Your task
From the entries below, reproduce exactly the line containing "skb_paged : list", the line containing "Record mobj := MObj", and every line in between, with nothing added.

[Records for processing — start]

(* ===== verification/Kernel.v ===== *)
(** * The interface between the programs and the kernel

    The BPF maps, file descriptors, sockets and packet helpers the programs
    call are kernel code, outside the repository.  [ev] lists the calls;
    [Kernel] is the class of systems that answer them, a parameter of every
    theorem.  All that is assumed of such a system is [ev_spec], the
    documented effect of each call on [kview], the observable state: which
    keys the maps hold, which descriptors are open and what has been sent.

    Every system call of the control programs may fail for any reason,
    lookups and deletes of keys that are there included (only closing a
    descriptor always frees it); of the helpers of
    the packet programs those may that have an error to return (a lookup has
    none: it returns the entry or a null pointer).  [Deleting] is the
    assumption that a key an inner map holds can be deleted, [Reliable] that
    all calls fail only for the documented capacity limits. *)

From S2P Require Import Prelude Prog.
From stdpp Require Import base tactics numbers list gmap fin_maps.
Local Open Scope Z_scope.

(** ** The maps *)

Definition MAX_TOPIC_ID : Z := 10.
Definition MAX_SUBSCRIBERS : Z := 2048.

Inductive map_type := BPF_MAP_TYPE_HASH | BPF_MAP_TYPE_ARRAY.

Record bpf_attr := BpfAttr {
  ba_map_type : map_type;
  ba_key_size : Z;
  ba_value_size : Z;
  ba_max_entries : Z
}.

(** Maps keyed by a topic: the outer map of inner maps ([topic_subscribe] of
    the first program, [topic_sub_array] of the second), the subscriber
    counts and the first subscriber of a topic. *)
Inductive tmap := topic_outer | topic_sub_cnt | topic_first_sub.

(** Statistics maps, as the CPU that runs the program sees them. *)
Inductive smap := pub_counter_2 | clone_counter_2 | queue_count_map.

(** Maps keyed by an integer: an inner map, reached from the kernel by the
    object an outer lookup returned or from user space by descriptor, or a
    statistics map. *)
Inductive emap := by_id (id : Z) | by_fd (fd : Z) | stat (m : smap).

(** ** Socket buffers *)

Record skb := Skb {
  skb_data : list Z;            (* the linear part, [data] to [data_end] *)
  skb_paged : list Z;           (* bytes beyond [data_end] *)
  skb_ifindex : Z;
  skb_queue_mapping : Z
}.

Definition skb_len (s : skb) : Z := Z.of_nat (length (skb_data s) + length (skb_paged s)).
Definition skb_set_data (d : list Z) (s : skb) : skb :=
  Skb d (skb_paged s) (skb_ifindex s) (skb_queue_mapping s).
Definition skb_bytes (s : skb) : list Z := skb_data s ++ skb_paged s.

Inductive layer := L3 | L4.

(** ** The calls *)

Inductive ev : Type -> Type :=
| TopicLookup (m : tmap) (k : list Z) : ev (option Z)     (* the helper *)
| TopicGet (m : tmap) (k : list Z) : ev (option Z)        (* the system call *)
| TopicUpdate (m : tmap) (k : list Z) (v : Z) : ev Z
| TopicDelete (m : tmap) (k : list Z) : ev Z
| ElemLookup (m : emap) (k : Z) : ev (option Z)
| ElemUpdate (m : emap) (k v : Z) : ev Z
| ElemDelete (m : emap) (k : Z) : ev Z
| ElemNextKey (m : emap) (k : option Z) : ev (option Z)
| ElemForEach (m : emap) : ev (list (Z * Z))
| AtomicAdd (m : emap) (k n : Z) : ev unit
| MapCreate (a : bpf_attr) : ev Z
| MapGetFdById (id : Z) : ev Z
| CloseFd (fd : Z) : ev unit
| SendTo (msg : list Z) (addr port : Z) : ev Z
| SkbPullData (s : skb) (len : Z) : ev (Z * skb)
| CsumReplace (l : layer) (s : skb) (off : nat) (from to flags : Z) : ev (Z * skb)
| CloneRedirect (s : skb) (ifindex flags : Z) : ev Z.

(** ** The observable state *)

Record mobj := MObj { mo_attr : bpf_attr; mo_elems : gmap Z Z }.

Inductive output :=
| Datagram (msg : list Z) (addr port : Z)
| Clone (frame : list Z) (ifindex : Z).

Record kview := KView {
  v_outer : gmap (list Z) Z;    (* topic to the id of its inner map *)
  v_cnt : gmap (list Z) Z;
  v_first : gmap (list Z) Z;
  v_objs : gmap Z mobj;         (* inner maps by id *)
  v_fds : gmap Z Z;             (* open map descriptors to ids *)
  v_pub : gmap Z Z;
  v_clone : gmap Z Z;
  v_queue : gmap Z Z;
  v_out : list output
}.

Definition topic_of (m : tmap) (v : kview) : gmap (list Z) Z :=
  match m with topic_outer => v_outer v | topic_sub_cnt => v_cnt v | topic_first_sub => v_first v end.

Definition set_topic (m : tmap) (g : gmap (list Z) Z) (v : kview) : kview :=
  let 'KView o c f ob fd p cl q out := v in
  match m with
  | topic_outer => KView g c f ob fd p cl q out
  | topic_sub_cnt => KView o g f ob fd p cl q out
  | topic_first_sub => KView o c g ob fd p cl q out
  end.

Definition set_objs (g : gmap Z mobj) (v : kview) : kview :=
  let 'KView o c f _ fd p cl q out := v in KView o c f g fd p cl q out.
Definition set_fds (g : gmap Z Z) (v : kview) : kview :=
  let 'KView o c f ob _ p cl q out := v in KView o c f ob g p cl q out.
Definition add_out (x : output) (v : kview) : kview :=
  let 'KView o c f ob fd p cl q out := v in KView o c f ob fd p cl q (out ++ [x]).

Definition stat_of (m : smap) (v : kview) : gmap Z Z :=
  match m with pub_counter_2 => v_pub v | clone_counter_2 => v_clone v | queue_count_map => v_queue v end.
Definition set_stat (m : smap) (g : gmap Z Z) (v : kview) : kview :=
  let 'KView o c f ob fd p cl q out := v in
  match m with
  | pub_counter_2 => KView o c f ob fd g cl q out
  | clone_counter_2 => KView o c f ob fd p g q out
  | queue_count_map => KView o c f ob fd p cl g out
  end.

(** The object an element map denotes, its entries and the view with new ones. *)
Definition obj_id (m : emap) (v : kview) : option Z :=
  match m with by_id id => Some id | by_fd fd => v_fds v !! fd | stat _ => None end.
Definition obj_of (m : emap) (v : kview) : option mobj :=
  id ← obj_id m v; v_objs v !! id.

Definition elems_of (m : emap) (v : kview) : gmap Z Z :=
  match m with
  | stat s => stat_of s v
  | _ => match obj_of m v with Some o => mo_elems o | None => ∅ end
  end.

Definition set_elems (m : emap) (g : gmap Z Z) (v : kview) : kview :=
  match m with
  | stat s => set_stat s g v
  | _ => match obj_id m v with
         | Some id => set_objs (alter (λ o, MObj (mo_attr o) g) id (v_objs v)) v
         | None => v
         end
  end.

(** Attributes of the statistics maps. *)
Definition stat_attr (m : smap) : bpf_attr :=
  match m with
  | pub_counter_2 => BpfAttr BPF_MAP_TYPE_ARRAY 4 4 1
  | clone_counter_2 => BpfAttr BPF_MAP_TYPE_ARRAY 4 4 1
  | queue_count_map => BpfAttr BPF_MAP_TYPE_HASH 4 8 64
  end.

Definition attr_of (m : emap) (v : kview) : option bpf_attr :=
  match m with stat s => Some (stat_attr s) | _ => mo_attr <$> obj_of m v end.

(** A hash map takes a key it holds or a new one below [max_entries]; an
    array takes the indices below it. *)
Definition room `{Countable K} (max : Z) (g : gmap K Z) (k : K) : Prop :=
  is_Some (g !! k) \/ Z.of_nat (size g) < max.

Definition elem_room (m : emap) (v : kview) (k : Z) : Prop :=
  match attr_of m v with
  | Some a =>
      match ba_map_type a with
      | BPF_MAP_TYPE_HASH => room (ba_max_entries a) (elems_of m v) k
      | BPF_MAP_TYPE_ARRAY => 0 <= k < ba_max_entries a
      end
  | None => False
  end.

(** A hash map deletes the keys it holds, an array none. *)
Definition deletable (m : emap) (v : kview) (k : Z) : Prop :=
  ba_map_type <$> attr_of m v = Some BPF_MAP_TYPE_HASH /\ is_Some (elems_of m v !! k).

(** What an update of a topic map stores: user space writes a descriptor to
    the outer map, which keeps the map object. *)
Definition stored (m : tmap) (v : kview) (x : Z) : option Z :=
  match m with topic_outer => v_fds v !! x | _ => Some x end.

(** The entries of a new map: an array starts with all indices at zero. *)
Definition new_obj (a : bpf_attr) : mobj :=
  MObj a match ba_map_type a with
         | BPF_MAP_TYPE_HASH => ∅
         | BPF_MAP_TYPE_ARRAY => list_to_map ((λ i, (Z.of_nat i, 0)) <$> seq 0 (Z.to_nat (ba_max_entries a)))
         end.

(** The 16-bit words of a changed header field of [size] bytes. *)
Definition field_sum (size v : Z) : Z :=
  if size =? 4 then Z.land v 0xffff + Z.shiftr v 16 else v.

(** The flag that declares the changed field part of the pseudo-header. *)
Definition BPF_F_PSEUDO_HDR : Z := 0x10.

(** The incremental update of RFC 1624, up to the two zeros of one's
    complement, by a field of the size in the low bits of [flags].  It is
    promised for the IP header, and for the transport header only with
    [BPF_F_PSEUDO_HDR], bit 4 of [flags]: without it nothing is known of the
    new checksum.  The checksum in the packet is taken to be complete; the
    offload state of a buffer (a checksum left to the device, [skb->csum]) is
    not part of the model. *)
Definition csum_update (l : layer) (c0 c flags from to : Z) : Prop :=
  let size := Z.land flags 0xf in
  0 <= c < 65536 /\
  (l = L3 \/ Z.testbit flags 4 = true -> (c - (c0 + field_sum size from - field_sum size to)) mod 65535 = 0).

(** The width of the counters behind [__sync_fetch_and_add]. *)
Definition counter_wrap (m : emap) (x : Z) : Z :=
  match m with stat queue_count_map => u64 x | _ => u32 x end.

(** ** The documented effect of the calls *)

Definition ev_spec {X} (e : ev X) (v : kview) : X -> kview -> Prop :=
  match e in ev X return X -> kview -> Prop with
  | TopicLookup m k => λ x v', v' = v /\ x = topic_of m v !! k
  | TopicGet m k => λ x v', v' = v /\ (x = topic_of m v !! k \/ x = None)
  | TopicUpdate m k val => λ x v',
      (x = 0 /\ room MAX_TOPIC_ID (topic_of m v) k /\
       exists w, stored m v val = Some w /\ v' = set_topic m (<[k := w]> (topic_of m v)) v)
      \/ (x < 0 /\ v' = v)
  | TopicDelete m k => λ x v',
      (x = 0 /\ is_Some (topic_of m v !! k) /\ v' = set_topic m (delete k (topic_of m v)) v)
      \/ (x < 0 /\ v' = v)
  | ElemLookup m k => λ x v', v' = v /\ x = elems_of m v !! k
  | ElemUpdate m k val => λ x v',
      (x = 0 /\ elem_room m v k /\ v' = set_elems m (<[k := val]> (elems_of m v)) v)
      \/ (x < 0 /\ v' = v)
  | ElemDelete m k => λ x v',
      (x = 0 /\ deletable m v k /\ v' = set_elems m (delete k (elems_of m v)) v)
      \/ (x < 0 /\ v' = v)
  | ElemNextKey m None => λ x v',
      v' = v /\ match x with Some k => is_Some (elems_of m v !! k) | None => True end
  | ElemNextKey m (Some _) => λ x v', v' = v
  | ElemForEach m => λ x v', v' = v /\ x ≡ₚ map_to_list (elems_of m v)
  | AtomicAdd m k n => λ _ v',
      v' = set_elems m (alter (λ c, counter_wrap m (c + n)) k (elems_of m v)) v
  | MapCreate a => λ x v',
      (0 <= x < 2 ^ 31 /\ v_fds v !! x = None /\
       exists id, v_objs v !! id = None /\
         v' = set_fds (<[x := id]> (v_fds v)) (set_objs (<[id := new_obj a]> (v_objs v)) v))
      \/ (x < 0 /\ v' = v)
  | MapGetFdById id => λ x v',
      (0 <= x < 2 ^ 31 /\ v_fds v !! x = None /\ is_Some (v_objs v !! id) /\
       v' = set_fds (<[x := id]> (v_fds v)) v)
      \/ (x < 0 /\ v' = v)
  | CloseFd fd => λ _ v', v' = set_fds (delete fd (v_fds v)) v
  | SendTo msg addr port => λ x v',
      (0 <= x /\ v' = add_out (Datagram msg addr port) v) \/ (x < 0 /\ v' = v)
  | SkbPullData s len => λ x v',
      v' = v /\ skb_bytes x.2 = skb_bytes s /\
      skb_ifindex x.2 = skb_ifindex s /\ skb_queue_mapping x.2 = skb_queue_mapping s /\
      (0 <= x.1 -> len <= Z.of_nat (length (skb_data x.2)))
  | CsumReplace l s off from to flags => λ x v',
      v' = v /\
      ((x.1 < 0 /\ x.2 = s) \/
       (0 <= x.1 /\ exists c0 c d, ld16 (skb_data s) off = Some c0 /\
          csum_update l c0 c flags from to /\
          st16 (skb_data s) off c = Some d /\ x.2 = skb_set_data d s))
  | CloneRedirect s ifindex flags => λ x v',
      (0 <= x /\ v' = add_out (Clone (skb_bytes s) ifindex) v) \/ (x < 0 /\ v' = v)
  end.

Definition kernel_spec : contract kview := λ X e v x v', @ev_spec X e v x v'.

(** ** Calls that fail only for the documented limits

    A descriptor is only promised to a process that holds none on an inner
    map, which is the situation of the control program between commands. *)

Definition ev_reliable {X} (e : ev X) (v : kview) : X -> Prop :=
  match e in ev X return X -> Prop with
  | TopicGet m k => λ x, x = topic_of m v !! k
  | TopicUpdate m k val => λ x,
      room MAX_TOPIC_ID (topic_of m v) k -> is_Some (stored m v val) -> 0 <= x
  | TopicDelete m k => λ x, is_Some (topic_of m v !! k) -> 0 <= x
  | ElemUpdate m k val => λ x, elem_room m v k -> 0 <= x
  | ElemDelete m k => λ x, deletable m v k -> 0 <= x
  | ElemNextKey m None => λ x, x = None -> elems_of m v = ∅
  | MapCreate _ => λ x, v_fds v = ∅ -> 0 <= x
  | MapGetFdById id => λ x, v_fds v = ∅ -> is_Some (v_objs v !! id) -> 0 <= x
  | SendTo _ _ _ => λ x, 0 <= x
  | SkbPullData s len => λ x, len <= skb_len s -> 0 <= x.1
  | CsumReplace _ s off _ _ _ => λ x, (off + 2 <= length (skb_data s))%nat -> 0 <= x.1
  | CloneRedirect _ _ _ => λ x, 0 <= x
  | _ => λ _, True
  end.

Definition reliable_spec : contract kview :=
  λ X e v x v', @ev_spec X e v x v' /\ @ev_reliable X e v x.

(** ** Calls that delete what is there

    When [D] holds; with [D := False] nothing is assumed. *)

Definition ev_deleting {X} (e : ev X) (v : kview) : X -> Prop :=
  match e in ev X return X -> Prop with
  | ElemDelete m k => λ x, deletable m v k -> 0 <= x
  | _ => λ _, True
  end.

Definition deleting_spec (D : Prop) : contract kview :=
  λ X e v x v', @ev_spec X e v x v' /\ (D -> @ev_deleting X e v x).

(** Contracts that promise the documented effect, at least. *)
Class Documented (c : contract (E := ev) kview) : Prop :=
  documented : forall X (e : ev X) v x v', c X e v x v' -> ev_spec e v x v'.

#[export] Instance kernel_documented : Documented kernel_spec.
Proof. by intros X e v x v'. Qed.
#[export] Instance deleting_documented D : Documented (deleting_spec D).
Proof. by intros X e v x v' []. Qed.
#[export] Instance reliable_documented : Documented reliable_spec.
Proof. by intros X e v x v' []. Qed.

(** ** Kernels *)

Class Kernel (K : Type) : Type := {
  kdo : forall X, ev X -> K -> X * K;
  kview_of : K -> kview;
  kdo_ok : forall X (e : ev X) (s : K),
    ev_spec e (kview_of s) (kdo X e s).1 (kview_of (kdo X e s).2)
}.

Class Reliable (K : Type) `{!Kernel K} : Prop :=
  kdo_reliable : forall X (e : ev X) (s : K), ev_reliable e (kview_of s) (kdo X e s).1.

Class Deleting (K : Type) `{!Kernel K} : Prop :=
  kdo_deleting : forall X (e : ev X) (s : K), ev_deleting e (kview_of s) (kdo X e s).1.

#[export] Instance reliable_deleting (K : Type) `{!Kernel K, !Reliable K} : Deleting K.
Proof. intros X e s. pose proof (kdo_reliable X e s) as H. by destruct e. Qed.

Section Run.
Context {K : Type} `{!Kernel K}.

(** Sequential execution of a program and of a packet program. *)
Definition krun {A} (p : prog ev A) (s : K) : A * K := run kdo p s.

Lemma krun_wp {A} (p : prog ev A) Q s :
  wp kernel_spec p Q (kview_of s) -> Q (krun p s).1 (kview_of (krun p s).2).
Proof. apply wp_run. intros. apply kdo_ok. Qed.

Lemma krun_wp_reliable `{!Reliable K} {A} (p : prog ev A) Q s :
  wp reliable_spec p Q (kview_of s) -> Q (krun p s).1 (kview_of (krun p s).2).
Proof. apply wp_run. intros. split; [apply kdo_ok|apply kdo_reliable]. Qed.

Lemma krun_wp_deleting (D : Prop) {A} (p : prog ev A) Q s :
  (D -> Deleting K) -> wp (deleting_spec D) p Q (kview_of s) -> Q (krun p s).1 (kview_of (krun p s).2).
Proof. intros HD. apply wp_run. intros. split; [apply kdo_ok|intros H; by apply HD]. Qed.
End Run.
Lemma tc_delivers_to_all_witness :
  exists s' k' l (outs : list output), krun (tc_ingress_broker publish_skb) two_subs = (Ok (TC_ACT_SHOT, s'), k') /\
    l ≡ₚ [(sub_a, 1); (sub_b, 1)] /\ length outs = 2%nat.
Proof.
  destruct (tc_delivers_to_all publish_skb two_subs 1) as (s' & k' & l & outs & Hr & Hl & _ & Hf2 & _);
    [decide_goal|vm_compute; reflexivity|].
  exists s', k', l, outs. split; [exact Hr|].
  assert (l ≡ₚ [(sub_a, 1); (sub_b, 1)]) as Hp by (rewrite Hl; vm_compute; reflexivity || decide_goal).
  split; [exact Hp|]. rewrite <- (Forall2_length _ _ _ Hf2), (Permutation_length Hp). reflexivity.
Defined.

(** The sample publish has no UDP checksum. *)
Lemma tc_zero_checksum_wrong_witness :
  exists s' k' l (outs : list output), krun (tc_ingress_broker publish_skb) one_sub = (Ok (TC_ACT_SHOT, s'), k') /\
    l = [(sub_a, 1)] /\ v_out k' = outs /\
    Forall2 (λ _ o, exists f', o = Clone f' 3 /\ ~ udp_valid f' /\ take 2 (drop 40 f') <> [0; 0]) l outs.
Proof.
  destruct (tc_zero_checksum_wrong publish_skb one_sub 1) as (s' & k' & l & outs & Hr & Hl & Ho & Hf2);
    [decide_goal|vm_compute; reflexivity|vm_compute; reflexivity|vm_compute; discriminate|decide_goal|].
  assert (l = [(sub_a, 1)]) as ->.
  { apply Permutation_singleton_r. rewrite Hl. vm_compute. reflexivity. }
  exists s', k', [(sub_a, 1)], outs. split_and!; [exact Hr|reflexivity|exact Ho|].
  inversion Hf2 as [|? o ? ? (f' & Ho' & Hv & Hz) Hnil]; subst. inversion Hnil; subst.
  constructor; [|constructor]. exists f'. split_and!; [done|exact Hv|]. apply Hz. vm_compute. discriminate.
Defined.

[Records for processing — finish]

Answer section
  skb_paged : list Z;           (* bytes beyond [data_end] *)
  skb_ifindex : Z;
  skb_queue_mapping : Z
}.

Definition skb_len (s : skb) : Z := Z.of_nat (length (skb_data s) + length (skb_paged s)).
Definition skb_set_data (d : list Z) (s : skb) : skb :=
  Skb d (skb_paged s) (skb_ifindex s) (skb_queue_mapping s).
Definition skb_bytes (s : skb) : list Z := skb_data s ++ skb_paged s.

Inductive layer := L3 | L4.

(** ** The calls *)

Inductive ev : Type -> Type :=
| TopicLookup (m : tmap) (k : list Z) : ev (option Z)     (* the helper *)
| TopicGet (m : tmap) (k : list Z) : ev (option Z)        (* the system call *)
| TopicUpdate (m : tmap) (k : list Z) (v : Z) : ev Z
| TopicDelete (m : tmap) (k : list Z) : ev Z
| ElemLookup (m : emap) (k : Z) : ev (option Z)
| ElemUpdate (m : emap) (k v : Z) : ev Z
| ElemDelete (m : emap) (k : Z) : ev Z
| ElemNextKey (m : emap) (k : option Z) : ev (option Z)
| ElemForEach (m : emap) : ev (list (Z * Z))
| AtomicAdd (m : emap) (k n : Z) : ev unit
| MapCreate (a : bpf_attr) : ev Z
| MapGetFdById (id : Z) : ev Z
| CloseFd (fd : Z) : ev unit
| SendTo (msg : list Z) (addr port : Z) : ev Z
| SkbPullData (s : skb) (len : Z) : ev (Z * skb)
| CsumReplace (l : layer) (s : skb) (off : nat) (from to flags : Z) : ev (Z * skb)
| CloneRedirect (s : skb) (ifindex flags : Z) : ev Z.

(** ** The observable state *)

Record mobj := MObj { mo_attr : bpf_attr; mo_elems : gmap Z Z }.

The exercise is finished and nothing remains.